→ Work to complete:
Copy, from the data below, every line that has "Definition" in it.

***** Supplied material

(* ===== verification/Bundle.v ===== *)
(** * Bundles and their block conditions

    Models [primitives/bundle.rs]: the bundle a searcher submits, and [Bundle::conditional], which
    validates its block and flashblock ranges and fills in the default upper bound. *)

From S2P Require Import Prelude External.

Definition MAX_BLOCK_RANGE_BLOCKS : Z := 10.

Record Bundle : Type := mkBundle {
  bundle_transactions : list Bytes;
  reverting_hashes : option (list B256);
  block_number_min : option Z;
  block_number_max : option Z;
  bundle_flashblock_number_min : option Z;
  bundle_flashblock_number_max : option Z;
  min_timestamp : option Z;
  max_timestamp : option Z;
}.

Inductive BundleConditionalError : Type :=
| MinGreaterThanMax (min max : Z)
| MaxBlockInPast (max current : Z)
| MaxBlockTooHigh (max current max_allowed : Z)
| MinTooHighForDefaultRange (min max_allowed : Z)
| FlashblockMinGreaterThanMax (min max : Z).

Record BundleConditional : Type := mkBundleConditional {
  transaction_conditional : TransactionConditional;
  bc_flashblock_number_min : option Z;
  bc_flashblock_number_max : option Z;
}.

Record BundleResult : Type := mkBundleResult { bundle_hash : B256 }.

(** The block range part of [Bundle::conditional]: the upper bound to use. *)
Definition block_range (b : Bundle) (last_block_number : Z)
    : outcome BundleConditionalError (option Z) :=
  match block_number_max b with
  | Some max =>
      if is_some_and (block_number_min b) (fun min => max <? min) then
        Err (MinGreaterThanMax (unwrap_or (block_number_min b) 0) max)
      else if max <=? last_block_number then Err (MaxBlockInPast max last_block_number)
      else
        let max_allowed := add64 last_block_number MAX_BLOCK_RANGE_BLOCKS in
        if max_allowed <? max then Err (MaxBlockTooHigh max last_block_number max_allowed)
        else Ok (Some max)
  | None =>
      let default_max := add64 last_block_number MAX_BLOCK_RANGE_BLOCKS in
      if is_some_and (block_number_min b) (fun min => default_max <? min) then
        Err (MinTooHighForDefaultRange (unwrap_or (block_number_min b) 0) default_max)
      else Ok (Some default_max)
  end.

(** The flashblock range part. *)
Definition flashblock_range (b : Bundle) : outcome BundleConditionalError unit :=
  match bundle_flashblock_number_min b, bundle_flashblock_number_max b with
  | Some min, Some max =>
      if max <? min then Err (FlashblockMinGreaterThanMax min max) else Ok tt
  | _, _ => Ok tt
  end.

(** [Bundle::conditional] *)
Definition conditional (b : Bundle) (last_block_number : Z)
    : outcome BundleConditionalError BundleConditional :=
  let? block_number_max := block_range b last_block_number in
  let? _ := flashblock_range b in
  Ok (mkBundleConditional
        (mkConditional (block_number_min b) block_number_max (min_timestamp b) (max_timestamp b))
        (bundle_flashblock_number_min b) (bundle_flashblock_number_max b)).

(** ** What a valid bundle is *)

(** The block numbers a bundle may ask for when [last] is the last block: its upper bound is one of
    the next [MAX_BLOCK_RANGE_BLOCKS] blocks, and its lower bound is not above it. *)
Definition valid_block_range (b : Bundle) (last : Z) : Prop :=
  match block_number_max b with
  | Some max => last < max <= last + MAX_BLOCK_RANGE_BLOCKS /\
                forall min, block_number_min b = Some min -> min <= max
  | None => forall min, block_number_min b = Some min -> min <= last + MAX_BLOCK_RANGE_BLOCKS
  end.

Definition valid_flashblock_range (b : Bundle) : Prop :=
  forall min max, bundle_flashblock_number_min b = Some min ->
    bundle_flashblock_number_max b = Some max -> min <= max.

(** The bundle of a single raw transaction. *)
Definition simple_bundle (raw : Bytes) (min max : option Z) : Bundle :=
  mkBundle [raw] None min max None None None None.

(** ** Lemmas *)

Lemma max_allowed_exact last :
  0 <= last -> last + MAX_BLOCK_RANGE_BLOCKS < U64_MOD ->
  add64 last MAX_BLOCK_RANGE_BLOCKS = last + MAX_BLOCK_RANGE_BLOCKS.
Proof. intros. apply add64_exact; unfold MAX_BLOCK_RANGE_BLOCKS in *; lia. Qed.

Lemma block_range_Ok b last :
  0 <= last -> last + MAX_BLOCK_RANGE_BLOCKS < U64_MOD ->
  block_range b last =
    Ok (Some (unwrap_or (block_number_max b) (last + MAX_BLOCK_RANGE_BLOCKS))) <->
  valid_block_range b last.
Proof.
  intros H0 H1. unfold block_range, valid_block_range. rewrite max_allowed_exact by done.
  unfold is_some_and, unwrap_or, MAX_BLOCK_RANGE_BLOCKS in *.
  split.
  - intros H. repeat case_match; simplify_eq; reflect_bools; repeat split; intros; simplify_eq; lia.
  - destruct (block_number_max b) as [mx|], (block_number_min b) as [mn|]; intros H;
      try specialize (H _ eq_refl); try (destruct H as [? H]; try specialize (H _ eq_refl));
      repeat case_match; reflect_bools; try lia; done.
Qed.

Lemma block_range_Ok_value b last m :
  block_range b last = Ok m ->
  m = Some (unwrap_or (block_number_max b) (add64 last MAX_BLOCK_RANGE_BLOCKS)).
Proof. unfold block_range. intros. repeat case_match; by simplify_eq/=. Qed.

Lemma flashblock_range_Ok b : flashblock_range b = Ok tt <-> valid_flashblock_range b.
Proof.
  unfold flashblock_range, valid_flashblock_range.
  split.
  - intros H. repeat case_match; simplify_eq; reflect_bools; intros; simplify_eq; lia.
  - intros H. repeat case_match; try done. reflect_bools. specialize (H _ _ eq_refl eq_refl). lia.
Qed.

Lemma conditional_spec b last :
  0 <= last -> last + MAX_BLOCK_RANGE_BLOCKS < U64_MOD ->
  (is_ok (conditional b last) = true <->
   valid_block_range b last /\ valid_flashblock_range b) /\
  (forall c, conditional b last = Ok c ->
     transaction_conditional c =
       mkConditional (block_number_min b)
         (Some (unwrap_or (block_number_max b) (last + MAX_BLOCK_RANGE_BLOCKS)))
         (min_timestamp b) (max_timestamp b) /\
     bc_flashblock_number_min c = bundle_flashblock_number_min b /\
     bc_flashblock_number_max c = bundle_flashblock_number_max b).
Proof.
  intros H0 H1. unfold conditional.
  rewrite <- block_range_Ok, <- flashblock_range_Ok by done.
  destruct (block_range b last) as [m| |] eqn:E; simpl; [|naive_solver..].
  apply block_range_Ok_value in E as ->. rewrite max_allowed_exact by done.
  destruct (flashblock_range b) as [[]| |] eqn:F; simpl; naive_solver.
Qed.

(** ** Properties *)

(** A bundle is accepted exactly when its block range lies in the window of the next
    [MAX_BLOCK_RANGE_BLOCKS] blocks and its flashblock range is not empty; the conditional carries
    the bundle's bounds, with the end of the window as the default upper bound. *)
Theorem conditional_accepts_iff b last :
  0 <= last -> last + MAX_BLOCK_RANGE_BLOCKS < U64_MOD ->
  (is_ok (conditional b last) = true <->
   valid_block_range b last /\ valid_flashblock_range b) /\
  (forall c, conditional b last = Ok c ->
     transaction_conditional c =
       mkConditional (block_number_min b)
         (Some (unwrap_or (block_number_max b) (last + MAX_BLOCK_RANGE_BLOCKS)))
         (min_timestamp b) (max_timestamp b) /\
     bc_flashblock_number_min c = bundle_flashblock_number_min b /\
     bc_flashblock_number_max c = bundle_flashblock_number_max b).
Proof.
  exact (conditional_spec b last).
Qed.

Lemma conditional_accepts_iff_witness :
  is_ok (conditional (simple_bundle [1] (Some 1002) (Some 1005)) 1000) = true /\
  is_ok (conditional (simple_bundle [1] None (Some 1011)) 1000) = false.
Proof.
  split; [|reflexivity].
  apply (conditional_accepts_iff (simple_bundle [1] (Some 1002) (Some 1005)) 1000).
  - lia.
  - reflexivity.
  - split; [split; [unfold MAX_BLOCK_RANGE_BLOCKS; lia|intros ? [= <-]; lia]|].
    intros ? ? [=].
Defined.

(** An accepted bundle can be included: some block of the window after [last] satisfies its
    block bounds, and no block beyond the window does. *)
Theorem conditional_window_nonempty b last c :
  0 <= last -> last + MAX_BLOCK_RANGE_BLOCKS < U64_MOD ->
  conditional b last = Ok c ->
  exists max, tc_block_number_max (transaction_conditional c) = Some max /\
    last < max <= last + MAX_BLOCK_RANGE_BLOCKS /\
    forall min, tc_block_number_min (transaction_conditional c) = Some min -> min <= max.
Proof.
  intros H0 H1 Hc.
  destruct (conditional_spec b last H0 H1) as [[Hv _] Hval].
  destruct (Hval c Hc) as (-> & _). rewrite Hc in Hv. destruct (Hv eq_refl) as [Hr _].
  eexists. split; [done|]. unfold valid_block_range, MAX_BLOCK_RANGE_BLOCKS in *. simpl.
  destruct (block_number_max b) as [mx|]; simpl.
  - destruct Hr as [? Hr]. split; [lia|]. intros mn Hmn. by apply Hr.
  - split; [lia|]. intros mn Hmn. by apply Hr.
Qed.

Lemma conditional_window_nonempty_witness :
  exists max, tc_block_number_max (mkConditional (Some 1005) (Some 1010) None None) = Some max /\
    1000 < max <= 1010 /\
    forall min, tc_block_number_min (mkConditional (Some 1005) (Some 1010) None None) = Some min ->
      min <= max.
Proof.
  apply (conditional_window_nonempty (simple_bundle [1] (Some 1005) None) 1000
           (mkBundleConditional (mkConditional (Some 1005) (Some 1010) None None) None None)).
  - lia.
  - reflexivity.
  - reflexivity.
Defined.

**********

→ The completed task:
Definition MAX_BLOCK_RANGE_BLOCKS : Z := 10.
Definition block_range (b : Bundle) (last_block_number : Z)
Definition flashblock_range (b : Bundle) : outcome BundleConditionalError unit :=
Definition conditional (b : Bundle) (last_block_number : Z)
Definition valid_block_range (b : Bundle) (last : Z) : Prop :=
Definition valid_flashblock_range (b : Bundle) : Prop :=
Definition simple_bundle (raw : Bytes) (min max : option Z) : Bundle :=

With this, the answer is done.